CN-121998766-A - Supply chain financial risk prediction method based on buyer transaction
Abstract
The invention relates to a supply chain financial risk prediction method based on buyer transaction, in particular to the field of supply chain finance, the method is based on buyer historical transaction data, combines a machine learning model and a systematic preprocessing flow, can dynamically identify high-risk clients, effectively overcomes the hysteresis defect of traditional risk assessment, defines risk categories by applying a pareto distribution rule and balances sample distribution by adopting a random oversampling technology, the model shows excellent robustness when processing uneven category data, the model is high in training efficiency and high in prediction stability by utilizing second-order Taylor expansion characteristics of XGBoost algorithm and grid search optimization, meanwhile, the comprehensive assessment performance is realized by indexes such as a subject working characteristic curve, an F1 score and the like, in addition, a characteristic importance analysis and threshold optimization mechanism provides interpretable decision support for managers, and early warning of default risks by assistance, optimization of payment terms and reinforcement of supply chain cooperation.
Inventors
- Ge Zelong
- LIANG ZHUOMIN
- XIE TONGTONG
- LI FAN
Assignees
- 深圳大学
Dates
- Publication Date
- 20260508
- Application Date
- 20251215
Claims (10)
- 1. A supply chain financial risk prediction method based on a buyer transaction, comprising the steps of: S1, when a supply chain financial system receives a risk prediction request, acquiring a historical transaction data set of a buyer, wherein the historical transaction data set comprises a payment behavior variable and a transaction interaction variable, the payment behavior variable comprises average payment time and overdue payment proportion, and the transaction interaction variable comprises whether supply chain financing is provided or not and whether payment terms are changed or not; S2, defining risk categories based on preprocessed standardized data by applying a pareto distribution rule, taking invoice proportion which is not paid according to a stipulated clause as a reference variable, taking the eighteenth quantile of the invoice proportion as a classification threshold, marking samples higher than the threshold as high risk categories and marking the rest samples as low risk categories; s3, constructing and training a XGBoost machine learning model based on a balanced training set, firstly dividing data into a training subset and a testing subset according to a preset proportion, optimizing model parameter combinations through a grid search method, and simultaneously evaluating model stability by adopting a multi-fold cross verification method; s4, performing performance evaluation on the trained risk prediction model by using the test subset, and quantifying model performance by using three indexes of a subject working characteristic curve, an area value under the curve and an F1 score, wherein the subject working characteristic curve is used for analyzing classification capability of the risk prediction model under different decision thresholds, the area value under the curve provides overall performance measurement, the F1 score comprehensively evaluates and predicts precision, and when the evaluation index reaches a preset standard, new buyer transaction data is input into the risk prediction model, classification results of a high risk class or a low risk class are output, and accurate prediction and early warning of financial risk of a supply chain are realized.

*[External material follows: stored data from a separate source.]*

(* ===== verification/Bulk.v ===== *)
(** * Bulk memory instructions

    [memory.copy] and [memory.fill] move one byte each time they are dispatched
    and repeat until their count operand is zero.  Iterating the dispatch loop is
    shown to be [memmove] and [memset] on the linear memory, overlap included,
    with every bounds check before the first write. *)
From Stdlib Require Import ZArith Lia Bool String.
From stdpp Require Import base list numbers decidable option gmap.
From S2P Require Import Prelude Types Stack Memory Numeric Softfloat InitExpr Context Operands Interp Demo Invariants TypedOps TypedVec Typing.
Import Opcode.

(** ** Ranges *)
Definition mem_bytes (a : wasm_allocator) : Z := page a * page_size.
Definition in_bounds (a : wasm_allocator) (p n : Z) : Prop := 0 <= p /\ 0 <= n /\ p + n <= mem_bytes a.

Lemma accessible_in a p n : alloc_wf a -> external_ a = false -> in_bounds a p n -> 1 <= n -> land_at a p n = Accessible.
Proof.
  intros W He (H1 & H2 & H3) Hn. rewrite land_at_pages by auto. unfold accessible_end. rewrite He. unfold mem_bytes in H3.
  now replace (_ && _) with true by (symmetry; blia).
Qed.

Lemma validate_in a p n : alloc_wf a -> external_ a = false -> 0 <= page a -> n <= UINT32_MAX -> in_bounds a p n ->
  validate_pointer 1 p n a = Ok tt a.
Proof.
  intros W He Hp Hn (H1 & H2 & H3). unfold validate_pointer. rewrite Z.div_1_r, Z.mul_1_r.
  destruct (Z.leb_spec n UINT32_MAX); [|lia]. cbn [psizam_assert]. rewrite bind_ret.
  destruct (Z.ltb_spec (p + n - 1) 0).
  - replace (p + n - 1) with (-1) by lia. unfold bind, get. rewrite (awf_prefix a W), He.
    destruct (Z.leb_spec 0 (page a)); [reflexivity|lia].
  - apply access_in, accessible_in; auto; [|lia]. unfold in_bounds. lia.
Qed.
(** A range that sticks out traps, empty ranges included. *)
Lemma validate_out a p n : alloc_wf a -> external_ a = false -> 0 <= page a -> in_u 32 p -> in_u 32 n ->
  mem_bytes a < p + n -> validate_pointer 1 p n a = Throw (Exn wasm_memory_exception "wasm memory out-of-bounds") a.
Proof.
  intros W He Hp Hu Hn Hb. unfold in_u in *. unfold validate_pointer. rewrite Z.div_1_r, Z.mul_1_r.
  unfold UINT32_MAX, mem_bytes in *. destruct (Z.leb_spec n (2 ^ 32 - 1)); [|lia]. cbn [psizam_assert]. rewrite bind_ret.
  destruct (Z.ltb_spec (p + n - 1) 0); [unfold page_size in *; lia|].
  destruct (guarded_access a (p + n - 1) 1 W He) as [[_ E]|E]; [lia|lia| |exact E].
  revert E. rewrite land_at_pages by (auto; lia). unfold accessible_end. rewrite He. replace (_ && _) with false; [|symmetry; blia]. destruct (_ && _); discriminate.
Qed.

(** ** The abstract effects *)
Definition moved (m m' : bytes) (dst src n : Z) : Prop := forall k,
  mem_get m' k = if decide (dst <= k < dst + n) then mem_get m (src + (k - dst)) else mem_get m k.
Definition filled (m m' : bytes) (dst v n : Z) : Prop := forall k,
  mem_get m' k = if decide (dst <= k < dst + n) then v else mem_get m k.

Lemma write_byte m a v k : in_u 8 v -> mem_get (write_le m a 1 v) k = if decide (k = a) then v else mem_get m k.
Proof.
  intros Hv. rewrite mem_get_write_le. change (Z.of_nat 1) with 1.
  destruct (decide (a <= k < a + 1)), (decide (k = a)) as [->|]; try lia.
  rewrite Z.sub_diag. change (2 ^ (8 * 0)) with 1. rewrite Z.div_1_r. now apply Z.mod_small.
Qed.
Lemma read_byte m a : read_le m a 1 = mem_get m a.
Proof. cbn [read_le]. lia. Qed.

(** The step from one byte to the range, in either direction. *)
Lemma moved_zero m m' d s d' s' : moved m m' d s 0 -> moved m m' d' s' 0.
Proof. intros Hm k. specialize (Hm k). destruct (decide _), (decide _); try lia. Qed.
Lemma moved_up m m' dst src n : (forall k, in_u 8 (mem_get m k)) -> dst <= src -> 0 < n ->
  moved (write_le m dst 1 (mem_get m src)) m' (dst + 1) (src + 1) (n - 1) -> moved m m' dst src n.
Proof.
  intros Hb Hd Hn Hm k. rewrite (Hm k). rewrite !write_byte by auto.
  destruct (decide (dst + 1 <= k < _)), (decide (dst <= k < _)); try lia.
  - rewrite decide_False by lia. f_equal. lia.
  - assert (k = dst) as -> by lia. rewrite decide_True by reflexivity. f_equal. lia.
  - rewrite decide_False by lia. reflexivity.
Qed.
Lemma moved_down m m' dst src n : (forall k, in_u 8 (mem_get m k)) -> src < dst -> 0 < n ->
  moved (write_le m (dst + (n - 1)) 1 (mem_get m (src + (n - 1)))) m' dst src (n - 1) -> moved m m' dst src n.
Proof.
  intros Hb Hd Hn Hm k. rewrite (Hm k). rewrite !write_byte by auto.
  destruct (decide (dst <= k < dst + (n - 1))), (decide (dst <= k < dst + n)); try lia.
  - rewrite decide_False by lia. reflexivity.
  - assert (k = dst + (n - 1)) as -> by lia. rewrite decide_True by reflexivity. f_equal. lia.
  - rewrite decide_False by lia. reflexivity.
Qed.

Section Bulk.
Context {SF : SoftFloat} {HF : HostFloat} {H : Type}.
Implicit Types c : ctx H.

(** The context with other memory contents. *)
Definition with_raw (b : base H) (m : bytes) : base H :=
  b <| _wasm_alloc := upd_raw (fun _ => m) (_wasm_alloc b) |>.

(** At a bulk instruction with its three operands, the count on top. *)
Record at_bulk c (o : Z) (l : list elem) (x y n : Z) : Prop := {
  ab_pc : _pc c = CodeAt o;
  ab_ops : holds c (l ++ [I32 x; I32 y; I32 n]);
  ab_ready : ready (_base c);
  ab_page : 0 <= page (_wasm_alloc (_base c)) }.

Lemma peek_count c l x y n : holds c (l ++ [I32 x; I32 y; I32 n]) -> peek_ui32 0 c = Ok n c.
Proof.
  intros Hh. unfold peek_ui32.
  rewrite (bind_Ok _ _ _ _ _ (peek_holds c (l ++ [I32 x; I32 y]) (I32 n) [] ltac:(rewrite <- app_assoc; exact Hh) : peek_operand 0 c = _)).
  reflexivity.
Qed.
Lemma peek_second c l x y n : holds c (l ++ [I32 x; I32 y; I32 n]) -> peek_ui32 1 c = Ok y c.
Proof.
  intros Hh. unfold peek_ui32.
  rewrite (bind_Ok _ _ _ _ _ (peek_holds c (l ++ [I32 x]) (I32 y) [I32 n] ltac:(rewrite <- app_assoc; exact Hh) : peek_operand 1 c = _)).
  reflexivity.
Qed.
Lemma peek_first c l x y n : holds c (l ++ [I32 x; I32 y; I32 n]) -> peek_ui32 2 c = Ok x c.
Proof.
  intros Hh. unfold peek_ui32.
  rewrite (bind_Ok _ _ _ _ _ (peek_holds c l (I32 x) [I32 y; I32 n] Hh : peek_operand 2 c = _)). reflexivity.
Qed.
Lemma poke_count c l x y n n' : holds c (l ++ [I32 x; I32 y; I32 n]) ->
  exists c', poke_operand 0 (I32 n') c = Ok tt c' /\ with_os c (l ++ [I32 x; I32 y; I32 n']) c'.
Proof.
  intros Hh. destruct (poke_holds c (l ++ [I32 x; I32 y]) (I32 n) (I32 n') [] ltac:(rewrite <- app_assoc; exact Hh)) as (c' & E & W).
  rewrite <- app_assoc in W. eauto.
Qed.
Lemma poke_second c l x y n y' : holds c (l ++ [I32 x; I32 y; I32 n]) ->
  exists c', poke_operand 1 (I32 y') c = Ok tt c' /\ with_os c (l ++ [I32 x; I32 y'; I32 n]) c'.
Proof.
  intros Hh. destruct (poke_holds c (l ++ [I32 x]) (I32 y) (I32 y') [I32 n] ltac:(rewrite <- app_assoc; exact Hh)) as (c' & E & W).
  rewrite <- app_assoc in W. eauto.
Qed.
Lemma poke_first c l x y n x' : holds c (l ++ [I32 x; I32 y; I32 n]) ->
  exists c', poke_operand 2 (I32 x') c = Ok tt c' /\ with_os c (l ++ [I32 x'; I32 y; I32 n]) c'.
Proof. intros Hh. exact (poke_holds c l (I32 x) (I32 x') [I32 y; I32 n] Hh). Qed.

Lemma pop3_holds c l x y n : holds c (l ++ [I32 x; I32 y; I32 n]) -> exists c', pop3 c = Ok tt c' /\ with_os c l c'.
Proof.
  intros Hh. destruct (pop_n_holds c l [I32 x; I32 y; I32 n] [] Hh) as (c' & E & W). exists c'. split; [|exact W].
  revert E. cbn [pop_n length]. unfold pop3, bind. destruct (pop_operand c) as [? c1|? ?|]; try discriminate.
  destruct (pop_operand c1) as [? c2|? ?|]; try discriminate. destruct (pop_operand c2) as [? c3|? ?|]; try discriminate.
  now intros [= _ _ _ ->].
Qed.
Lemma on_alloc_id (m : M wasm_allocator unit) c : m (_wasm_alloc (_base c)) = Ok tt (_wasm_alloc (_base c)) ->
  on_base (on_alloc m) c = Ok tt c.
Proof. intros E. unfold on_base, on_alloc, zoom. rewrite E. now destruct c as [[]]. Qed.

Lemma write_byte_ready c d v : ready (_base c) -> in_bounds (_wasm_alloc (_base c)) d 1 -> in_u 8 v ->
  let b := with_raw (_base c) (write_le (raw (_wasm_alloc (_base c))) d 1 v) in
  on_base (on_alloc (write_unaligned d 1 v)) c = Ok tt (c <| _base := b |>) /\ ready b.
Proof.
  intros R Hd Hv. cbv zeta. split; [|exact (ready_write (_base c) d 1 v R)].
  apply on_base_ok. unfold on_alloc, zoom.
  now rewrite (write_unaligned_in _ _ 1 v (accessible_in _ d 1 (rd_alloc _ R) (rd_reserved _ R) Hd ltac:(lia))).
Qed.
Lemma read_byte_ready c s : ready (_base c) -> in_bounds (_wasm_alloc (_base c)) s 1 ->
  on_base (on_alloc (read_unaligned s 1)) c = Ok (mem_get (raw (_wasm_alloc (_base c))) s) c.
Proof.
  intros R Hs. unfold on_base, on_alloc, zoom.
  rewrite (read_unaligned_in _ _ 1 (accessible_in _ s 1 (rd_alloc _ R) (rd_reserved _ R) Hs ltac:(lia))), read_byte. now destruct c as [[]].
Qed.

(** [c'] is [c] with other operands and memory contents [m]. *)
Definition moved_to c (m : bytes) c' : Prop := exists s, c' = c <| _base := with_raw (_base c) m |> <| _os := s |>.

Lemma at_bulk_moved c c' m o l x y n x' y' n' : at_bulk c o l x y n -> moved_to c m c' ->
  (forall k, in_u 8 (mem_get m k)) -> holds c' (l ++ [I32 x'; I32 y'; I32 n']) -> at_bulk c' o l x' y' n'.
Proof.
  intros [P O R G] [s ->] Hm Hh. split; auto. destruct R as [W ? ? ? ? ? ? ?]. split; auto.
  destruct W. split; auto.
Qed.
Lemma moved_trans c m c1 m' c2 : moved_to c m c1 -> moved_to c1 m' c2 -> moved_to c m' c2.
Proof. intros [s ->] [s' ->]. exists s'. reflexivity. Qed.
Lemma bulk_bytes_ok c o l x y n : at_bulk c o l x y n -> forall k, in_u 8 (mem_get (raw (_wasm_alloc (_base c))) k).
Proof. intros [_ _ R _]. apply R. Qed.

- 2. The method according to claim 1, wherein in step S1, the historical transaction data set in the data acquisition and preprocessing step includes payment behavior variables and transaction interaction variables, wherein the payment behavior variables include average payment time and overdue payment proportion, and the transaction interaction variables include whether to provide supply chain financing and whether to change payment terms; When the missing value is processed, a mean value filling method is adopted for the continuous variables, namely, the arithmetic mean value of each continuous variable is calculated, the missing value is replaced by the mean value, and a classification model based on a decision tree is used for predicting and filling the discrete variables, namely, a decision tree model is trained on non-missing data to predict the missing value; During correlation analysis, a redundancy index based on eigenvalue decomposition is adopted, redundancy is quantified through calculating the ratio of the absolute value of the difference between eigenvalues of a variable pair to the square root of the sum of squares of the eigenvalues, and when the redundancy score is lower than a preset threshold value, the variable is judged to be high redundancy and removed; When the data is normalized, the minimum value of each continuous variable is subtracted by the difference between the maximum value and the minimum value by adopting a minimum-maximum scaling method, so that the variable value is normalized to a zero-to-one interval.
- 3. The method for predicting the financial risk of the supply chain based on the buyer transaction according to claim 2, wherein in the step S1, a preset threshold is set to be zero point one for redundancy judgment in correlation analysis; The minimum and maximum values in the minimum and maximum scaling method are calculated from the historical data of each continuous variable, so that the normalized data are ensured to have comparability.
- 4. The method according to claim 3, wherein in step S2, based on the preprocessed standardized data, a Parritol distribution rule is applied to define risk categories, an invoice proportion which is not paid according to the stipulated terms is used as a reference variable, an eighth quantile thereof is used as a classification threshold, samples higher than the threshold are marked as high risk categories, and the rest samples are marked as low risk categories; Aiming at the problem of uneven category distribution, a random oversampling technology is adopted to balance the training data, and the number of high-risk samples and low-risk samples is balanced by copying the high-risk category samples, so that a balanced training data set is generated.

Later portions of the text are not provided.